Come si fa a trasmettere tutto questo ai partecipanti, a coinvolgerli, su autori, testi e temi molte volte lontani da tutto ciò che per loro è familiare?
“Lo si fa con grande sforzo, ma il lavoro è proprio questo. Per i detenuti il processo teatrale implica uno sviluppo educativo forte: quella fatta attraverso il teatro è alfabetizzazione funzionale, cioè permette di imparare non solo la lingua, ma la cultura che sta dietro, proprio perché la parola a teatro è fondamentale. E nello stesso tempo, attraverso il confronto con i compagni di laboratorio, c’è un confronto fra culture diverse e così ognuno può vedersi attraverso gli occhi dell’altro: l’integrazione, la crescita, le interazioni, avvengono perché l’altro diventa meno straniero e tu ti senti più straniero a te stesso e ti metti in discussione.
Inoltre, a mio avviso, fare teatro in carcere permette al teatro stesso di riflette su stesso e crescere: è un lavoro culturale, per trasmettere loro tutta una serie di nozioni e farli entrare dentro al testo, farli andare in profondità. Per far questo però, prima abbiamo dovuto pensare alle caratteristiche distintive di quell’autore e di quel testo.
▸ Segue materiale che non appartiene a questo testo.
(** X4. Read after create: when the generated id is not yet stored, a
    default read of it returns the created report; every report that could
    be read before reads the same; and the new report, being compliant, may
    be edited by each of the three roles. *)
Theorem read_after_create (reportData : CreateReportInput.t) (createdBy : string)
    (env : CreateEnv) (now : Date) (s s' : Store) (r : Report.t)
    (options : ReportQueryOptions.t) :
  createNewReport getFullYear reportData createdBy env s = (Return r, s') ->
  findReportById (env_uuid env) s = None ->
  selectsFullReport options ->
  getReportById localeCompare now (env_uuid env) options s' = Return (FullReport r)
  /\ (forall id,
        findReportById id s <> None ->
        getReportById localeCompare now id options s'
          = getReportById localeCompare now id options s)
  /\ (forall role,
        In role [UserRole.READER; UserRole.EDITOR; UserRole.ADMIN] ->
        checkStatusEditPermission role (Report.status r) = true).
Proof.
  intros H Hfresh [Hview Hinc].
  destruct (createNewReport_Return_inv _ _ _ _ _ _ _ H)
    as (-> & Hid & _ & _ & _ & Hstatus & _ & _ & _).
  split; [|split].
  - unfold getReportById.
    rewrite <- Hid at 1. rewrite findReportById_push_fresh by now rewrite Hid.
    unfold formatReportResponse.
    assert (Hv : String.eqb (default "default" (ReportQueryOptions.view options))
                   "summary" = false).
    { apply String.eqb_neq.
      destruct (ReportQueryOptions.view options) as [w|]; simpl; congruence. }
    now rewrite Hv, Hinc.
  - intros id Hsome. unfold getReportById.
    destruct (findReportById id s) as [r0|] eqn:E; [|contradiction].
    now rewrite (findReportById_push id s r0 r E).
  - intros role Hrole. rewrite Hstatus.
    simpl in Hrole. destruct Hrole as [<- | [<- | [<- | []]]]; reflexivity.
Qed.

(** X6. Creation keeps the survey-uniqueness condition: if no two stored
    reports share facility, survey type and survey year, the same holds of
    the store a creation leaves, whether it succeeded or threw. *)
Theorem create_preserves_uniqueSurveys (reportData : CreateReportInput.t)
    (createdBy : string) (env : CreateEnv) (s : Store) :
  uniqueSurveys getFullYear s ->
  uniqueSurveys getFullYear
    (snd (createNewReport getFullYear reportData createdBy env s)).
Proof.
  intros Huniq.
  destruct (createNewReport getFullYear reportData createdBy env s)
    as [[r | e] s'] eqn:E; simpl.
  - destruct (createNewReport_Return_inv _ _ _ _ _ _ _ E)
      as (-> & _ & Hfac & Htype & Hdate & _ & _ & _ & Hnone).
    assert (Hclash : forall i x,
              s !! i = Some x ->
              Report.facilityId x = Report.facilityId r ->
              Report.surveyType x = Report.surveyType r ->
              getFullYear (Report.surveyDate x) = getFullYear (Report.surveyDate r) ->
              False).
    { intros i x Hx H1 H2 H3.
      apply (Hnone x).
      - apply list_elem_of_In. eapply list_elem_of_lookup_2. exact Hx.
      - congruence.
      - congruence.
      - congruence. }
    intros i j r1 r2 Hi Hj H1 H2 H3.
    apply lookup_app_Some in Hi. apply lookup_app_Some in Hj.
    destruct Hi as [Hi | [Hil Hi]], Hj as [Hj | [Hjl Hj]].
    + now apply (Huniq i j r1 r2).
    + apply list_lookup_singleton_Some in Hj. destruct Hj as [_ <-].
      exfalso. now apply (Hclash i r1).
    + apply list_lookup_singleton_Some in Hi. destruct Hi as [_ <-].
      exfalso. apply (Hclash j r2); [assumption | | |]; congruence.
    + apply list_lookup_singleton_Some in Hi, Hj.
      destruct Hi as [Hi _], Hj as [Hj _]. lia.
  - apply createNewReport_Throw_store in E. now subst s'.
Qed.

End CreateReadFacts.

Lemma read_after_create_witness :
  getReportById byteCompare 9 "new-report" noOptions
    (snd (createNewReport getUTCFullYear sampleCreate "editor-1" sampleEnv seedStore))
  = Return (FullReport sampleCreated).
Proof.
  destruct (read_after_create getUTCFullYear byteCompare sampleCreate "editor-1"
              sampleEnv 9 seedStore (seedStore ++ [sampleCreated])%list
              sampleCreated noOptions) as (H & _ & _).
  - reflexivity.
  - reflexivity.
  - split; [discriminate | reflexivity].
  - exact H.
Defined.

Lemma create_preserves_uniqueSurveys_witness :
  uniqueSurveys getUTCFullYear
    (snd (createNewReport getUTCFullYear sampleCreate "editor-1" sampleEnv seedStore)).
Proof.
  apply create_preserves_uniqueSurveys.
  intros i j r1 r2 Hi Hj H1 H2 H3.
  destruct i as [|[|[|i]]], j as [|[|[|j]]]; try reflexivity;
    simpl in Hi, Hj; try discriminate;
    inversion Hi; inversion Hj; subst r1 r2; vm_compute in H1; discriminate.
Defined.

Lemma sameIdentity_refl (r : Report.t) : sameIdentity r r.
Proof. repeat split. Qed.

Lemma sameIdentity_trans (r1 r2 r3 : Report.t) :
  sameIdentity r1 r2 -> sameIdentity r2 r3 -> sameIdentity r1 r3.
Proof.
  unfold sameIdentity. intros (A1 & A2 & A3 & A4 & A5 & A6 & A7)
    (B1 & B2 & B3 & B4 & B5 & B6 & B7).
  repeat split; congruence.
Qed.

(** An update, accepted or not, keeps every entry of the store at its index
    with its identity, and moves no version down. *)
Lemma updateReportById_entry (id : string) (updateData : UpdateReportInput.t)
    (version : JsVal) (updatedBy : string) (now_service now_repo : Date)
    (s : Store) (i : nat) (r : Report.t) :
  s !! i = Some r ->
  exists r',
    snd (updateReportById id updateData version updatedBy now_service now_repo s)
      !! i = Some r' /\
    sameIdentity r r' /\ Report.version r <= Report.version r'.
Proof.
  intros Hi.
  destruct (updateReportById_cases id updateData version updatedBy
              now_service now_repo s)
    as [[_ E] | [(existing & _ & _ & E) | (existing & Hf & Hv & _)]].
  - rewrite E. exists r. split; [exact Hi|]. split; [apply sameIdentity_refl | lia].
  - rewrite E. exists r. split; [exact Hi|]. split; [apply sameIdentity_refl | lia].
  - destruct (updateReportById_accepted id updateData version updatedBy
                now_service now_repo s existing Hf Hv) as (j & Hj & E).
    rewrite E. cbv zeta. simpl.
    destruct (findIndex_lookup _ _ _ Hj) as (r0 & Hl & _ & Hf0).
    rewrite Hf in Hf0. inversion Hf0; subst r0.
    destruct (decide (j = i)) as [-> | Hne].
    + rewrite Hi in Hl. inversion Hl; subst existing.
      eexists. split.
      * apply list_lookup_insert_eq. eapply lookup_lt_Some. exact Hi.
      * split; [repeat split | simpl; lia].
    + exists r. rewrite list_lookup_insert_ne by exact Hne.
      split; [exact Hi|]. split; [apply sameIdentity_refl | lia].
Qed.

Section RunFacts.

Variable getFullYear : Date -> Z.

Lemma step_entry (op : Op) (s : Store) (i : nat) (r : Report.t) :
  s !! i = Some r ->
  exists r',
    snd (step getFullYear op s) !! i = Some r' /\
    sameIdentity r r' /\ Report.version r <= Report.version r'.
Proof.
  intros Hi. destruct op as [reportData createdBy env | id upd v by' n1 n2].
  - unfold step.
    destruct (createNewReport_cases getFullYear reportData createdBy env s)
      as [[e E] | (x & E & _ & _)]; rewrite E; simpl.
    + exists r. split; [exact Hi|]. split; [apply sameIdentity_refl | lia].
    + exists r. split; [now apply lookup_app_l_Some|].
      split; [apply sameIdentity_refl | lia].
  - unfold step.
    destruct (updateReportById_entry id upd v by' n1 n2 s i r Hi)
      as (r' & Hr' & Hsame & Hver).
    destruct (updateReportById id upd v by' n1 n2 s) as [res s']. simpl in *.
    now exists r'.
Qed.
Il fatto che gli attori detenuti non sappiano chi è Jarry, come non sapevano chi era Tasso e quasi nessun altro della biblioteca teatrale, nostra e spesso della loro cultura d’origine, è un aspetto positivo perché sono completamente aperti e vergini, non hanno pregiudizi. Per loro non è un problema ammettere la propria ignoranza e questo è un primo passo per crescere, perché non si devono difendere e non pensano a come gli altri li giudicano per il fatto che non sanno chi è Jarry. Si mettono sotto e lavorano e imparano.
Infine, spesso il teatro offre loro una visione critica, senza ipocrisie, senza infingimenti, della società e attraverso la finzione del teatro arriva una sorta di oggettivazione delle storture di questo modello di società”.

L’irresistibile ascesa degli Ubu
29 settembre Casa Circondariale di Ferrara – ore 20.30
Prenotazione obbligatoria entro il 31 agosto

Nell’ambito del programma ufficiale del Festival di Internazionale a Ferrara
Compagnia dei detenuti-attori del Teatro della Casa Circondariale “Costantino Satta” di Ferrara.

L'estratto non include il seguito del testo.